Reproduce the lines below from the one that contains "Lemma rs2_apart : apart" through the end, inclusive, and add nothing.

Recorded data
##############################

(** C14.  Denials that several requests report on the same profiles at the same
    time: at every moment a profile's deny counter has advanced by the number of
    reports on it that returned nil (64-bit int), its history holds exactly the
    violations of those reports, newest first and cut to ten, before what was
    there; its name and specification are as at the start. *)
Theorem profile_status_serializable us w0 ps w n m0 :
  rtc (step mipk) (updateConstraintStatus_proc <$> us, w0) (ps, w) →
  cellval mipk (w_cluster w0) ("", n) = Some m0 → status_ok (mip_Status m0) →
  let ws := writers ("", n) (profile_cell <$> us) ps in
  ∃ m order vs, cellval mipk (w_cluster w) ("", n) = Some m
    ∧ mip_Name m = mip_Name m0 ∧ mip_Spec m = mip_Spec m0
    ∧ DenyCount (mip_Status m)
      = int64 (DenyCount (mip_Status m0) + Z.of_nat (length ws))
    ∧ order ≡ₚ ws ∧ Forall2 (λ i v, ∃ u, us !! i = Some u ∧ reports u v) order vs
    ∧ Violations (mip_Status m)
      = take maxHistoryLength (vs ++ Violations (mip_Status m0))%list.
Proof.
  intros Hsteps H0 Hok ws.
  destruct (steady_serializable mip_Name rev mipk (λ _, True) _ w0 _ _ _ ("", n) Logic.I
    (status_calls_txn w0 us) Hsteps) as (log & Hw & Hser).
  rewrite profile_cells in Hw. fold ws in Hw. rewrite H0 in Hser.
  destruct (profile_serial us _ m0 log _ Hok Hser) as (m & vs & Hm & Hn & Hs & Hvs & Hc & Hv).
  exists m, (at_cell (profile_tx <$> us) ("", n) log), vs. split_and!; try done.
  by rewrite Hc, <-(Forall2_length _ _ _ Hvs), (Permutation_length Hw).
Qed.
End profiles.

(** ** Integrity states *)

(** A call of [exportVerifyResult]. *)
Record ExportCall := mkExport {
  x_spec : ManifestIntegrityStateSpec; x_ignored : bool; x_violated : bool }.

Section exports.
Context {T : ExtTypes} {K : Kube} {X : ObserverExt T K}.
Context (misk : VerClient Cluster ManifestIntegrityState).

Definition exportVerifyResult_proc (x : ExportCall) : proc ManifestIntegrityState :=
  let '(mkExport vrr ignored violated) := x in
  Local (asksW (λ w, GetKubeConfig (w_cluster w))) (λ err,
  match err with
  | Some err => Done (Some err)
  | None =>
    Local (asksW (λ w, mis_NewForConfig (w_cluster w))) (λ err,
    match err with
    | Some err => Done (Some err)
    | None =>
      Local (env_or "POD_NAMESPACE" defaultPodNamespace) (λ namespace,
      let labels := stateLabels ignored violated in
      Read namespace (s_ConstraintName vrr) (λ r,
      match r with
      | Bad _ => Create namespace (mkMIS (s_ConstraintName vrr) labels vrr) Done
      | Good (resourceVersion, obj) =>
          Update namespace resourceVersion (mkMIS (mis_Name obj) labels vrr) Done
      end))
    end)
  end).
(* ===== verification/Overlap.v ===== *)
(** * Requests that overlap inside one process

    The shield API and the admission controller serve every request in a
    goroutine of its own, and the request handler works on state that belongs to
    the process: it sets the environment variables REKOR_SERVER and
    K8S_MANIFEST_SIGSTORE_LOG_LEVEL and the logger, it stores key secrets as files
    /tmp/namespace/name/key, and it writes the manifest of a request into a
    temporary directory.  Here the handler is cut at every access to that state
    ([Threads.prog]); a file is written in two actions, because ioutil.WriteFile
    truncates the file when it opens it and fills it afterwards.
    Run alone, the cut handler is [RequestHandler]; what overlapping handlers do is
    the subject of [Isolation]. *)
From S2P Require Import Prelude GoStrings World Interleaving Threads ShieldConfig Demo.
From S2P Require Import ImageVerify RequestHandler Admission Concurrency.
From stdpp Require Import base gmap strings list relations.
From Stdlib Require Import ZArith Lia.

Local Open Scope string_scope.

(** ** The handler, cut at its accesses to shared state *)

Section programs.
Context {T : ExtTypes} {L : ExtLib T} {O : OS} {K : Kube} {S : Sigstore T K}
  {Y : ShieldYaml T}.

(** [os.OpenFile(path, O_WRONLY|O_CREATE|O_TRUNC, perm)] *)
Definition openTrunc (path : string) : M World (option error) := λ w,
  match fs_write_err (w_files w) path with
  | Some e => (Ret (Some e), w)
  | None => (Ret None, set_files (<[path := ""]> (w_files w)) w)
  end.
(** [f.Write(data)] *)
Definition fill (path data : string) : M World unit :=
  modifyW (λ w, set_files (<[path := data]> (w_files w)) w).

Definition WriteFile_prog (path data : string) : prog (option error) :=
  e ← atom (openTrunc path);
  match e with
  | Some err => Return (Some err)
  | None => _ ← atom (fill path data); Return None
  end.

Definition SetupLogger_prog (config : LogConfig) : prog unit :=
  let '(logLevelStr, k8sLogLevelStr) := logLevels config in
  _ ← atom (Setenv k8sLogLevelEnvKey k8sLogLevelStr);
  let logLevel := default InfoLevel (logLevelMap !! logLevelStr) in
  _ ← atom (modifyW (λ w, set_log logLevel (w_jsonlog w) w));
  if bool_decide (lc_Format config = "json")
  then atom (modifyW (λ w, set_log (w_level w) true w)) else Return tt.

Fixpoint saveKeyFile_prog (keyDir : string) (l : list (string * string))
    (sumErr : list string) : prog (string * list string) :=
  match l with
  | [] => Return ("", sumErr)
  | (fname, keyData) :: l' =>
      let fpath := JoinPath [keyDir; fname] in
      e ← WriteFile_prog fpath keyData;
      match e with
      | Some err => saveKeyFile_prog keyDir l' (sumErr ++ [Error err])
      | None => Return (fpath, sumErr)
      end
  end.
#[export] Instance tempdirs : TempDirLaws os.
Proof.
  assert (∀ fs d, fs_tempdir (OS := os) fs "verify-image" = Good d →
    map_Forall (λ q _, HasPrefix q (d +:+ "/") = false) fs
    ∧ d ∈ String.append temp_prefix <$> ["0"; "1"; "2"; "3"]) as Hdir.
  { intros fs d. unfold fs_tempdir, os. destruct (filter _ _) as [|d' l] eqn:E; [done|].
    intros [= ->]. assert (d ∈ d :: l) as Hin by left. rewrite <-E in Hin.
    apply list_elem_of_filter in Hin as [Hf Hin]. split; [|exact Hin].
    by apply bool_decide_unpack in Hf. }
  split.
  - intros fs d q [Hf _]%Hdir Hb. apply eq_None_not_Some. intros [x Hx]. apply Hf in Hx.
    unfold below in Hb. congruence.
  - intros fs d [_ Hin]%Hdir. apply list_elem_of_fmap in Hin as (s & -> & Hs).
    exists s. split; [done|]. set_unfold in Hs. by destruct Hs as [->|[->|[->|[->|[]]]]].
Qed.
#[export] Instance empty_keys : EmptyKeys keyed.
Proof.
  split.
  - intros env fs fs' c o vo r Hf E Ha. exists r. split; [|done].
    rewrite <-E. simpl in *. case_bool_decide as Hv; [done|].
    destruct (containsb (keysOf fs (vo_KeyPath vo)) "") eqn:Ek; [done|].
    assert (keysOf fs' (vo_KeyPath vo) = keysOf fs (vo_KeyPath vo)) as ->; [|by rewrite Ek].
    apply list_fmap_ext. intros i p Hp. destruct (Hf p) as [->|Hp0]; [done|].
    apply not_true_iff_false in Ek. destruct Ek. apply containsb_spec, list_elem_of_fmap.
    exists p. rewrite Hp0. split; [done|]. by eapply list_elem_of_lookup_2.
  - intros env fs fs' k m _ Hm. simpl. by rewrite Hm.
Qed.

(** Clusters that differ in events only. *)
Definition noevents (c : VC) : VC :=
  set_ext (mkStores ∅ (s_mips (mc_ext c)) (s_mis (mc_ext c))) c.
Definition eqc : relation VC := λ c c', noevents c = noevents c'.
#[export] Instance eqc_equiv : Equivalence eqc.
Proof. split; unfold eqc; intros ?; [done|intros ? ?; done|intros ? ? ? ?; by etrans]. Qed.
Lemma eqc_fields c c' : eqc c c' →
  mc_online c = mc_online c' ∧ mc_configmaps c = mc_configmaps c'
  ∧ mc_secrets c = mc_secrets c'.
Proof. by intros [= ]. Qed.
#[export] Instance demo_apart : EventsApart (S := keyed) evc eqc.
Proof.
  split; try apply _; simpl.
  - intros c ns y e c'. destruct (sget _ _ _ _); by intros [= <- <-].
  - intros c ns v y e c'. destruct (sget _ _ _ _) as [[? ?]|]; [|by intros [= <- <-]].
    case_bool_decide; by intros [= <- <-].
  - intros c c' (H & _)%eqc_fields. simpl. by rewrite H.
  - intros c c' (_ & H & _)%eqc_fields ns ? <- n ? <-. simpl. by rewrite H.
  - intros c c' (_ & _ & H)%eqc_fields ns ? <- n ? <-. simpl. by rewrite H.
  - by intros env ? <- fs ? <- c c' _ o ? <- vo ? <-.
Qed.

(** Two constraints with a key secret each. *)
Definition secrets : gmap (string * string) Secret :=
  {[ ("ns1", "key1") := mkSecret {[ "key.pub" := "alice" ]};
     ("ns1", "key2") := mkSecret {[ "key.pub" := "bob" ]} ]}.
Definition iworld (data : string) : World (K := VK) :=
  mkWorld (K := VK) ∅ InfoLevel false ∅ 0 (mkMem true
    {[ ("integrity-shield-operator-system", "request-handler-config") := cm_of data ]}
    ∅ secrets ∅ (mkStores ∅ ∅ ∅)).
Definition param (key : string) : ParameterObject :=
  mkParam "c0" (po_SignatureRef param0) [mkKeyConfig key "ns1"] [("ConfigMap", "")]
    [] [] (mkImageProfile [] ["*"] []) vo0 None.
Definition byAlice : Request := req0 "CREATE" "eve" "" "ConfigMap/ns1/cm1/sig=alice".
Definition byBob : Request := req0 "CREATE" "eve" "" "ConfigMap/ns1/cm2/sig=bob".
Definition w1 : World (K := VK) := iworld "events".

(** The requests overlap completely: every handler acts in turn. *)
Definition rs1 : list (Request * ParameterObject) :=
  [(byAlice, param "key1"); (byBob, param "key2")].
Definition turns (n k : nat) : list nat := mjoin (replicate k (seq 0 n)).
Definition cfg1 := texec (turns 2 40) (handlers (S := keyed) evc rs1, w1).
Example overlap_allowed :
  fmap Allow ∘ answer <$> cfg1.1 = [Some true; Some true].
Proof. vm_compute. reflexivity. Qed.

Definition rc1 : option RequestHandlerConfig := (yaml_RequestHandlerConfig "events").1.
Definition allowedBy (s : string) : ResultFromRequestHandler :=
  mkResult true ("singed by a valid signer: " +:+ s) "".

(** Two goroutines with one key file each, the others with none. *)
Lemma apart_two (own : nat → list (string * string)) p1 d1 p2 d2 :
  own 0%nat = [(p1, d1)] → own 1%nat = [(p2, d2)] → (∀ i, own (S (S i)) = []) → p1 ≠ p2 →
  HasPrefix p1 temp_prefix = false → HasPrefix p2 temp_prefix = false → apart false own.
Proof.
  intros E0 E1 E2 Hne H1 H2.
  assert (∀ i p d, (p, d) ∈ own i →
    i = 0%nat ∧ p = p1 ∧ d = d1 ∨ i = 1%nat ∧ p = p2 ∧ d = d2) as H.
  { intros [|[|i]] p d; rewrite ?E0, ?E1, ?E2, ?list_elem_of_singleton.
    - intros [= -> ->]. auto.
    - intros [= -> ->]. auto.
    - intros Hin. destruct (not_elem_of_nil _ Hin). }
  split; [intros i j p d d' Hi%H Hj%H|intros i p d Hi%H]; naive_solver.
Qed.

Lemma rs1_apart : apart false (keys_of (K := VK) (w_cluster w1) rs1).
Proof.
  apply (apart_two _ "/tmp/ns1/key1/key.pub" "alice" "/tmp/ns1/key2/key.pub" "bob");
    [vm_compute; reflexivity..|done|done|done].
Qed.

Lemma overlapping_requests_isolated_witness :
  answered (S := keyed) w1 (default RequestHandlerConfig_zero rc1) false byAlice (param "key1") (allowedBy "alice")
  ∧ answered (S := keyed) w1 (default RequestHandlerConfig_zero rc1) false byBob (param "key2") (allowedBy "bob").
Proof.
  split.
  - apply (overlapping_requests_isolated (S := keyed) evc eqc rs1 w1 rc1 cfg1.1 cfg1.2 0).
    + vm_compute. reflexivity.
    + exact rs1_apart.
    + exact (texec_steps_pair (turns 2 40) (handlers (S := keyed) evc rs1, w1)).
    + reflexivity.
    + vm_compute. reflexivity.
  - apply (overlapping_requests_isolated (S := keyed) evc eqc rs1 w1 rc1 cfg1.1 cfg1.2 1).
    + vm_compute. reflexivity.
    + exact rs1_apart.
    + exact (texec_steps_pair (turns 2 40) (handlers (S := keyed) evc rs1, w1)).
    + reflexivity.
    + vm_compute. reflexivity.
Defined.

Lemma overlapping_requests_answered_witness :
  Acc (λ cfg' cfg, tstep cfg cfg') (handlers (S := keyed) evc rs1, w1).
Proof.
  apply (overlapping_requests_answered (S := keyed) evc eqc rs1 w1 rc1 false);
    [vm_compute; reflexivity|exact rs1_apart].
Defined.

(** *** One key secret for two requests *)

Definition rs2 : list (Request * ParameterObject) :=
  [(byAlice, param "key1"); (byAlice, param "key1")].
(** The first handler has stored its key, the second opens the file to store the
    same key, the first verifies, both run to their end. *)
Definition race : list nat :=
  (replicate 15 0 ++ replicate 14 1 ++ replicate 40 0 ++ replicate 40 1)%nat%list.
Definition cfg2 := texec race (handlers (S := keyed) evc rs2, w1).

(** The key file of a secret is shared by all requests that use it: two
    requests for the same signed object, each of which is allowed when it runs
    alone, can overlap so that one of them is denied, because it read the key file
    just after the other had truncated it. *)
Theorem key_file_race :
  result_of (RequestHandler (S := keyed) byAlice (param "key1")) w1 = Ret (allowedBy "alice")
  ∧ fmap Allow ∘ answer <$> cfg2.1 = [Some false; Some true].
Proof. split; vm_compute; reflexivity. Qed.

(** Goroutines that store one key between them. *)
Lemma apart_one (own : nat → list (string * string)) p0 d0 :
  (∀ i, own i = [(p0, d0)] ∨ own i = []) → HasPrefix p0 temp_prefix = false → apart true own.
Proof.
  intros Ho Hp. assert (∀ i p d, (p, d) ∈ own i → p = p0 ∧ d = d0) as H.
  { intros i p d Hin. destruct (Ho i) as [E|E]; rewrite E in Hin.
    - apply list_elem_of_singleton in Hin. by injection Hin.
    - destruct (not_elem_of_nil _ Hin). }
  split; [intros i j p d d' Hi%H Hj%H|intros i p d Hi%H]; naive_solver.
Qed.
Lemma rs2_apart : apart true (keys_of (K := VK) (w_cluster w1) rs2).
Proof.
  apply (apart_one _ "/tmp/ns1/key1/key.pub" "alice"); [|vm_compute; reflexivity].
  intros [|[|i]]; [left; vm_compute; reflexivity..|right; vm_compute; reflexivity].
Qed.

##############################

Solution for this problem:
Lemma rs2_apart : apart true (keys_of (K := VK) (w_cluster w1) rs2).
Proof.
  apply (apart_one _ "/tmp/ns1/key1/key.pub" "alice"); [|vm_compute; reflexivity].
  intros [|[|i]]; [left; vm_compute; reflexivity..|right; vm_compute; reflexivity].
Qed.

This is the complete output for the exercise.